Lemma mod10_digit u : 0 <= u mod 10 <= 9.
Proof. pose proof (Z.mod_pos_bound u 10). lia. Qed.

(** One turn of the digit loop on a decimal digit. *)
Lemma digitsLoop_digit b d rest n us :
  0 <= d <= 9 -> 0 <= n ->
  digitsLoop b 10 cutoff10 maxUint64 (String (digitChar d) rest) n us =
    if n * 10 + d <=? maxUint64
    then digitsLoop b 10 cutoff10 maxUint64 rest (n * 10 + d) us
    else LoopErr maxUint64 ErrRange.
Proof.
  intros Hd Hn. cbn [digitsLoop]. rewrite ord_digitChar by done.
  zb_is false (48 + d =? 95).
  cbn [andb]. rewrite digitVal_digit by done.
  change (byte 10) with 10. zb_is false (d >=? 10).
  unfold cutoff10, maxUint64, uint64.
  change (2 ^ 64) with 18446744073709551616.
  change ((18446744073709551616 - 1) / 10 + 1) with 1844674407370955162.
  change (18446744073709551616 - 1) with 18446744073709551615.
  destruct (Z_lt_le_dec n 1844674407370955162) as [Hc | Hc].
  2: { zb_is true (n >=? 1844674407370955162).
       zb_is false (n * 10 + d <=? 18446744073709551615). done. }
  zb_is false (n >=? 1844674407370955162).
  rewrite (Z.mod_small (n * 10)) by lia.
  destruct (Z.leb_spec (n * 10 + d) 18446744073709551615) as [Hm | Hm].
  - rewrite Z.mod_small by lia.
    zb_is false (n * 10 + d <? n * 10).
    zb_is false (n * 10 + d >? 18446744073709551615). done.
  - replace ((n * 10 + d) mod 18446744073709551616)
      with (n * 10 + d - 18446744073709551616)
      by (apply Z.mod_unique with 1; lia).
    zb_is true (n * 10 + d - 18446744073709551616 <? n * 10). done.
Qed.

Lemma pow2_succ (fuel : nat) : 2 ^ Z.of_nat (S fuel) = 2 * 2 ^ Z.of_nat fuel.
Proof. rewrite Nat2Z.inj_succ. apply Z.pow_succ_r. lia. Qed.

Lemma div10_mod10 u : u / 10 * 10 + u mod 10 = u.
Proof. pose proof (Z.div_mod u 10). lia. Qed.

(** Parsing the digits [formatBits] wrote gives the number back, or a
    range error when it does not fit 64 bits. *)
Lemma formatBits_digitsLoop b us fuel : forall u acc,
  0 <= u < 2 ^ Z.of_nat fuel ->
  digitsLoop b 10 cutoff10 maxUint64 (formatBits fuel u acc) 0 us =
    if u <=? maxUint64 then digitsLoop b 10 cutoff10 maxUint64 acc u us
    else LoopErr maxUint64 ErrRange.
Proof.
  induction fuel as [| fuel IH]; intros u acc Hu.
  - change (2 ^ Z.of_nat 0) with 1 in Hu. assert (u = 0) as -> by lia. done.
  - rewrite pow2_succ in Hu. cbn [formatBits].
    pose proof (mod10_digit u) as Hd. pose proof (div10_mod10 u) as Hdm.
    destruct (Z.eqb_spec (u / 10) 0) as [Hq | Hq].
    + rewrite digitsLoop_digit by (done || lia).
      replace (0 * 10 + u mod 10) with u by lia. done.
    + assert (0 <= u / 10 < 2 ^ Z.of_nat fuel) as Hu' by lia.
      rewrite IH by done.
      assert (0 <= u / 10) as Hq0 by lia.
      rewrite digitsLoop_digit by done. rewrite Hdm.
      destruct (Z.leb_spec (u / 10) maxUint64) as [Hm | Hm]; [done |].
      zb_is false (u <=? maxUint64). done.
Qed.

(** A positive number is written with a leading digit other than zero. *)
Lemma formatBits_head fuel : forall u acc,
  0 < u < 2 ^ Z.of_nat fuel ->
  exists d rest, 1 <= d <= 9 /\ formatBits fuel u acc = String (digitChar d) rest.
Proof.
  induction fuel as [| fuel IH]; intros u acc Hu.
  - change (2 ^ Z.of_nat 0) with 1 in Hu. lia.
  - rewrite pow2_succ in Hu. cbn [formatBits].
    pose proof (mod10_digit u) as Hd. pose proof (div10_mod10 u) as Hdm.
    destruct (Z.eqb_spec (u / 10) 0) as [Hq | Hq].
    + exists (u mod 10), acc. split; [lia | done].
    + apply IH. lia.
Qed.

Lemma formatBits_atoiLoop fuel : forall u acc,
  0 <= u < 2 ^ Z.of_nat fuel -> u < 2 ^ 63 ->
  atoiLoop (formatBits fuel u acc) 0 = atoiLoop acc u.
Proof.
  induction fuel as [| fuel IH]; intros u acc Hu H63.
  - change (2 ^ Z.of_nat 0) with 1 in Hu. assert (u = 0) as -> by lia. done.
  - rewrite pow2_succ in Hu. cbn [formatBits].
    pose proof (mod10_digit u) as Hd. pose proof (div10_mod10 u) as Hdm.
    assert (forall n, 0 <= n -> n * 10 + u mod 10 = u ->
              atoiLoop (String (digitChar (u mod 10)) acc) n = atoiLoop acc u) as Hstep.
    { intros n Hn Hnu. cbn [atoiLoop]. rewrite ord_digitChar by done.
      replace (48 + u mod 10 - 48) with (u mod 10) by lia.
      unfold byte. rewrite (Z.mod_small (u mod 10)) by (change (2 ^ 8) with 256; lia).
      zb_is false (u mod 10 >? 9). rewrite Hnu. unfold int64.
      change (2 ^ 63) with 9223372036854775808 in *.
      rewrite Z.mod_small by (change (2 ^ 64) with 18446744073709551616; lia).
      f_equal. lia. }
    destruct (Z.eqb_spec (u / 10) 0) as [Hq | Hq].
    + apply Hstep; lia.
    + rewrite IH by lia. apply Hstep; lia.
Qed.

Lemma fuelFor_enough u : 0 <= u -> 0 <= u < 2 ^ Z.of_nat (fuelFor u).
Proof.
  intros Hu. unfold fuelFor. rewrite Nat2Z.inj_succ, Z2Nat.id by apply Z.log2_nonneg.
  destruct (Z.eq_dec u 0) as [-> | Hne]; [done |].
  pose proof (Z.log2_spec u). lia.
Qed.

Lemma formatBits_head0 fuel u acc :
  0 <= u ->
  exists d rest, 0 <= d <= 9 /\ formatBits (S fuel) u acc = String (digitChar d) rest.
Proof.
  intros Hu. cbn [formatBits]. pose proof (mod10_digit u) as Hd.
  destruct (u / 10 =? 0); [by eauto |].
  revert acc. generalize (u / 10). generalize (u mod 10) Hd. clear.
  induction fuel as [| fuel IH]; intros d Hd q acc; cbn [formatBits]; [by eauto |].
  destruct (q / 10 =? 0); [| apply IH]; eauto using mod10_digit.
Qed.

Lemma ParseUint_decimal base bitSize c rest :
  decimalCall base bitSize -> ord c <> 48 ->
  ParseUint (String c rest) base bitSize =
    match digitsLoop (base =? 0) 10 cutoff10 maxUint64 (String c rest) 0 false with
    | LoopErr v e => (v, Some e)
    | LoopDone n us =>
      if us && negb (underscoreOK (String c rest)) then (0, Some ErrSyntax)
      else (n, None)
    end.
Proof.
  intros [[-> ->] | [-> ->]] Hc; [| reflexivity].
  apply Z.eqb_neq in Hc. unfold ParseUint, pickBase. rewrite Hc. reflexivity.
Qed.

Lemma ParseUint_format base bitSize u :
  decimalCall base bitSize -> 0 <= u ->
  ParseUint (formatBits (fuelFor u) u EmptyString) base bitSize =
    if u <=? maxUint64 then (u, None) else (maxUint64, Some ErrRange).
Proof.
  intros Hcall Hu. destruct (Z.eq_dec u 0) as [-> | Hne].
  { destruct Hcall as [[-> ->] | [-> ->]]; reflexivity. }
  pose proof (fuelFor_enough u Hu) as Hfuel.
  destruct (formatBits_head (fuelFor u) u EmptyString) as (d & rest & Hd & Hs); [lia |].
  pose proof (formatBits_digitsLoop (base =? 0) false _ u EmptyString Hfuel) as Hloop.
  rewrite Hs in Hloop |- *.
  rewrite ParseUint_decimal, Hloop by (done || rewrite ord_digitChar; lia).
  by destruct (u <=? maxUint64).
Qed.

Lemma ParseInt_unsigned base bitSize c rest :
  decimalCall base bitSize -> ord c <> 45 -> ord c <> 43 ->
  ParseInt (String c rest) base bitSize =
    match ParseUint (String c rest) base bitSize with
    | (_, Some ErrSyntax) => (0, Some ErrSyntax)
    | (_, Some ErrBase) => (0, Some ErrBase)
    | (_, Some ErrBitSize) => (0, Some ErrBitSize)
    | (un, _) =>
      if un >=? 2 ^ 63 then (2 ^ 63 - 1, Some ErrRange) else (int64 un, None)
    end.
Proof.
  intros Hcall H45 H43. apply Z.eqb_neq in H45, H43.
  unfold ParseInt. rewrite H45, H43. cbn [orb negb andb].
  destruct (ParseUint (String c rest) base bitSize) as [un [[] |]];
    destruct Hcall as [[-> ->] | [-> ->]]; reflexivity.
Qed.

Lemma ParseInt_negative base bitSize rest :
  decimalCall base bitSize ->
  ParseInt (String "-" rest) base bitSize =
    match ParseUint rest base bitSize with
    | (_, Some ErrSyntax) => (0, Some ErrSyntax)
    | (_, Some ErrBase) => (0, Some ErrBase)
    | (_, Some ErrBitSize) => (0, Some ErrBitSize)
    | (un, _) =>
      if un >? 2 ^ 63 then (- 2 ^ 63, Some ErrRange)
      else (int64 (- int64 un), None)
    end.
Proof.
  intros Hcall. unfold ParseInt. change (ord "-" =? 45) with true.
  change (ord "-" =? 43) with false.
  cbn [orb negb andb].
  destruct (ParseUint rest base bitSize) as [un [[] |]];
    destruct Hcall as [[-> ->] | [-> ->]]; reflexivity.
Qed.

Lemma int64_small v : - 2 ^ 63 <= v < 2 ^ 63 -> int64 v = v.
Proof.
  intros Hv. unfold int64. change (2 ^ 63) with 9223372036854775808 in *.
  rewrite Z.mod_small by (change (2 ^ 64) with 18446744073709551616; lia). lia.
Qed.

Lemma int64_min : int64 (2 ^ 63) = - 2 ^ 63.
Proof. reflexivity. Qed.

(** [ParseInt] on the decimal text of [v], for the two ways the compiler
    and [Atoi] call it. *)
Lemma ParseInt_Sprintf_d_gen base bitSize v :
  decimalCall base bitSize ->
  ParseInt (Sprintf_d v) base bitSize =
    if v <? - 2 ^ 63 then (- 2 ^ 63, Some ErrRange)
    else if v <? 2 ^ 63 then (v, None)
    else (2 ^ 63 - 1, Some ErrRange).
Proof.
  intros Hcall. unfold Sprintf_d. fold (fuelFor (Z.abs v)).
  change (- 2 ^ 63) with (-9223372036854775808).
  change (2 ^ 63) with 9223372036854775808.
  destruct (Z.ltb_spec v 0) as [Hneg | Hpos].
  - rewrite ParseInt_negative, ParseUint_format by (done || lia).
    unfold maxUint64. change (2 ^ 64 - 1) with 18446744073709551615.
    change (2 ^ 63) with 9223372036854775808.
    destruct (Z.leb_spec (Z.abs v) 18446744073709551615) as [Hm | Hm].
    + destruct (Z.ltb_spec v (- 9223372036854775808)) as [Hr | Hr].
      * zb_is true (Z.abs v >? 9223372036854775808). reflexivity.
      * zb_is false (Z.abs v >? 9223372036854775808).
        zb_is true (v <? 9223372036854775808). f_equal.
        destruct (Z.eq_dec v (- 9223372036854775808)) as [-> | Hne]; [reflexivity |].
        rewrite (int64_small (Z.abs v))
          by (change (2 ^ 63) with 9223372036854775808; lia).
        rewrite int64_small by (change (2 ^ 63) with 9223372036854775808; lia).
        lia.
    + zb_is true (v <? - 9223372036854775808). reflexivity.
  - zb_is false (v <? - 9223372036854775808).
    rewrite Z.abs_eq by done.
    destruct (formatBits_head0 (Z.to_nat (Z.log2 v)) v EmptyString Hpos) as (d & rest & Hd & Hs).
    pose proof (ParseUint_format base bitSize v Hcall Hpos) as HU.
    unfold fuelFor in *. rewrite Hs in HU |- *.
    rewrite ParseInt_unsigned, HU by (done || rewrite ord_digitChar; lia).
    unfold maxUint64. change (2 ^ 64 - 1) with 18446744073709551615.
    change (2 ^ 63) with 9223372036854775808.
    destruct (Z.leb_spec v 18446744073709551615) as [Hm | Hm].
    + destruct (Z.ltb_spec v 9223372036854775808) as [Hr | Hr].
      * zb_is false (v >=? 9223372036854775808).
        rewrite int64_small by (change (2 ^ 63) with 9223372036854775808; lia).
        done.
      * zb_is true (v >=? 9223372036854775808). done.
    + zb_is false (v <? 9223372036854775808). reflexivity.
Qed.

■ ■ ■

▶ **Task requirements**
Please give the number of lines above in which the word "None" appears, without any other text.

▶ **Finished exercise**
5